Both execution modes can be combined with an outer signed 0x01010000000078210001 calling itself allowing for a one time callable batch with inner unsigned 0x01000000000078210001 allowing for safe re-tryable transactions. A transaction dispatch service can maintain a list of 0x01000000000078210001s. Once the transaction executor is available, all outstanding 0x01000000000078210001s can be executed through a single 0x01010000000078210001.

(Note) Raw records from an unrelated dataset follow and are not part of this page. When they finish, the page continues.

Lemma in_string_after :
  escaped input q = false ->
  forall p, q <= p -> in_string input' (p + 1) = in_string input p.
Proof using shim_not_backslash shim_not_structural.
  intros Hq. apply from_q.
  - rewrite in_string_succ by (unfold q; lia).
    rewrite unescaped_quote_shim, xorb_false_r.
    apply in_string_before. unfold q. lia.
  - intros p Hp IH.
    rewrite (in_string_succ input' (p + 1)), (in_string_succ input p)
      by (unfold q in *; lia).
    rewrite IH, unescaped_quote_after by assumption. reflexivity.
Qed.

Lemma should_emit_before p :
  0 <= p < q -> should_emit input' p = should_emit input p.
Proof.
  intros Hp. unfold should_emit.
  rewrite byte_before, in_string_before, unescaped_quote_before by lia.
  reflexivity.
Qed.

Lemma should_emit_shim : should_emit input' q = false.
Proof using shim_not_structural.
  unfold should_emit.
  rewrite unescaped_quote_shim, byte_shim, shim_not_punct. reflexivity.
Qed.

Lemma should_emit_after p :
  escaped input q = false -> q <= p ->
  should_emit input' (p + 1) = should_emit input p.
Proof using shim_not_backslash shim_not_structural.
  intros Hq Hp. unfold should_emit.
  rewrite byte_after, in_string_after, unescaped_quote_after by assumption.
  reflexivity.
Qed.

Lemma entries_reindex (inp inp' : list Z) (f g : Z -> bool) (h : Z -> Z) l :
  (forall k, In k l -> g (h k) = f k /\ byte_at inp' (h k) = byte_at inp k) ->
  entries inp' 0 (List.filter g (map h l)) =
  map (fun e => (h (fst e), snd e)) (entries inp 0 (List.filter f l)).
Proof.
  induction l as [| k l IH]; intros H; [reflexivity |].
  cbn [map List.filter].
  destruct (H k ltac:(left; reflexivity)) as [-> Hb].
  specialize (IH ltac:(intros j Hj; apply H; right; assumption)).
  destruct (f k); [| assumption].
  unfold entries in *. cbn [map fst snd]. rewrite IH, !Z.add_0_l, Hb.
  reflexivity.
Qed.

Lemma seqZ_with_gap len :
  q <= len ->
  seqZ 0 (len + 1) =
  map (shift_pos q) (seqZ 0 q) ++ [q] ++ map (shift_pos q) (seqZ q (len - q)).
Proof.
  intros Hlen. assert (Hq : 0 <= q) by (unfold q; lia).
  replace (len + 1) with (q + (1 + (len - q))) by lia.
  rewrite (seqZ_app 0 q), (seqZ_app (0 + q) 1) by lia.
  rewrite Z.add_0_l. f_equal; [| f_equal].
  - rewrite <- (map_id (seqZ 0 q)) at 1. apply map_ext_in.
    intros k Hk. apply In_seqZ in Hk. unfold shift_pos.
    destruct (Z.ltb_spec k q); [reflexivity | lia].
  - replace (q + 1) with (1 + q) by lia.
    rewrite <- (fmap_add_seqZ 1 q). apply map_ext_in.
    intros k Hk. apply In_seqZ in Hk. unfold shift_pos.
    destruct (Z.ltb_spec k q); lia.
Qed.
(** On [example_host] the script writes one descriptor for the example
    command line; its environment has no key [IGRAALVM_TIMEOUT], the
    timeout sits under [IJAVA_TIMEOUT]. *)
Lemma timeout_example_counterexample :
  written (snd (run example_host timeout_example))
  = [ (example_descriptor_path, example_descriptor) ]
  /\ getitem "env" example_descriptor
     = Some (JObj [ ("GRAALVM_HOME", JStr "/opt/gvm");
                    ("IJAVA_TIMEOUT", JStr "-1") ])
  /\ dict_get "IGRAALVM_TIMEOUT"
       [ ("GRAALVM_HOME", JStr "/opt/gvm"); ("IJAVA_TIMEOUT", JStr "-1") ]
     = None
  /\ getitem "env" example_descriptor
     <> Some (JObj [ ("GRAALVM_HOME", JStr "/opt/gvm");
                     ("IGRAALVM_TIMEOUT", JStr "-1") ]).
Proof.
  repeat split; try reflexivity.
  vm_compute. discriminate.
Qed.

(* ------------------------------------------------------------------ *)
(** ** Native and non-native descriptors *)

Lemma run_written_native (h : Host) (argv : list Occurrence) (path : string)
    (obj : json) :
  In (path, obj) (written (snd (run h argv))) ->
  exists args overrides home dest,
    native args = last_value native_value argv
    /\ obj = kernel_json args overrides home dest.
Proof.
  intros H.
  apply run_written in H
    as (p & ns & home & dest & overrides & Hp & Hparse & _ & _ & _ & _ & _ & ->).
  exists (fixed_up ns), overrides, home, dest. split; [|reflexivity].
  rewrite fixed_up_native.
  apply (parse_loop_fields _ p Hp) in Hparse as (_ & -> & _).
  cbn. now destruct (last_value native_value argv).
Qed.

(** C2, as the code has it: in a descriptor the script writes, when the
    last [--native] carries a non-empty language list, [argv[0]] ends with
    [IGraalVM] and [display_name] is ["GraalVM Native"], which contains
    ["Native"], while [language] stays ["GraalVM"], which does not; when
    [--native] is absent or empty, [argv] is a path ending in [/bin/java],
    then [-jar], then a path ending in [IGraalVM.jar], then the connection
    file placeholder, and [display_name] and [language] are ["GraalVM"]. *)
Theorem native_identity (h : Host) (argv : list Occurrence) (path : string)
    (obj : json) :
  In (path, obj) (written (snd (run h argv))) ->
  if opt_truthy (last_value native_value argv)
  then
    exists argv0,
      getitem "argv" obj = Some (JArr [ JStr argv0; JStr "{connection_file}" ])
      /\ endswith "IGraalVM" argv0 = true
      /\ getitem "display_name" obj = Some (JStr "GraalVM Native")
      /\ contains "Native" "GraalVM Native" = true
      /\ getitem "language" obj = Some (JStr "GraalVM")
      /\ contains "Native" "GraalVM" = false
  else
    exists argv0 jar,
      getitem "argv" obj
        = Some (JArr [ JStr argv0; JStr "-jar"; JStr jar; JStr "{connection_file}" ])
      /\ endswith "/bin/java" argv0 = true
      /\ endswith "IGraalVM.jar" jar = true
      /\ getitem "display_name" obj = Some (JStr "GraalVM")
      /\ getitem "language" obj = Some (JStr "GraalVM").
Proof.
  intros H.
  apply run_written_native in H as (args & overrides & home & dest & Hn & ->).
  rewrite kernel_json_shape. unfold kernel_args. rewrite Hn.
  destruct (opt_truthy (last_value native_value argv)).
  - exists (dest ++ "/IGraalVM"). repeat split; try reflexivity.
    now apply endswith_app_r.
  - exists (home ++ "/bin/java"), (dest ++ "/IGraalVM.jar").
    repeat split; try reflexivity.
    + apply endswith_app.
    + now apply endswith_app_r.
Qed.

Smart accounts are built for efficiency; To be used on Ethereum gas costs have to be kept minimal. As a result, feature space of the account is limited. Below a table comparing popular smart accounts can be found:
| Feature | Catapultar | Ithaca account (Porto) | Biconomy Nexus | Zerodev Kernel |
|---|---|---|---|---|
| Multiple Keys | 1 | Yes | Yes (K1Validator) | With Module |
| Multiple Signatures | No | No | With Module | With Module |
| Call Batching | ERC-7821* | ERC-7821 | ERC-7821 | ERC-7821 |
| Call Batching (Ignore failures) | Yes | No | No | With Module |
| Nonces | Permit2 style | 4337 style | ERC-4337 | ERC-4337 |
| Embed action on deploy | Yes | Yes-ish | With Module | With Module |
| Supports EIP-7702 | No | Yes | Yes | Yes |
| Requires EIP-7702 | No | Yes | No | No |
| Full Passkey Support | Yes | Yes | With Module | With Module |
| Solady LibZip | Yes | No | No | With Module |
| Account Deploy | Factory | EIP-7702 Delegate | Factory | Factory |
| Permissionless chain deploy | Yes | Yes | Yes | Yes |
| Account Init | ~110k | EIP-7702 Delegate | More expensive | More expensive |
| Modular (ERC-7579) | No | No | Yes | Yes |
Catapular currently does not support EIP-7702, even though it would provide significant advantages. Using something like PREP or briefly generating a private key to initialize an account would substantially reduce account creation costs. However, this would require core changes to the codebase.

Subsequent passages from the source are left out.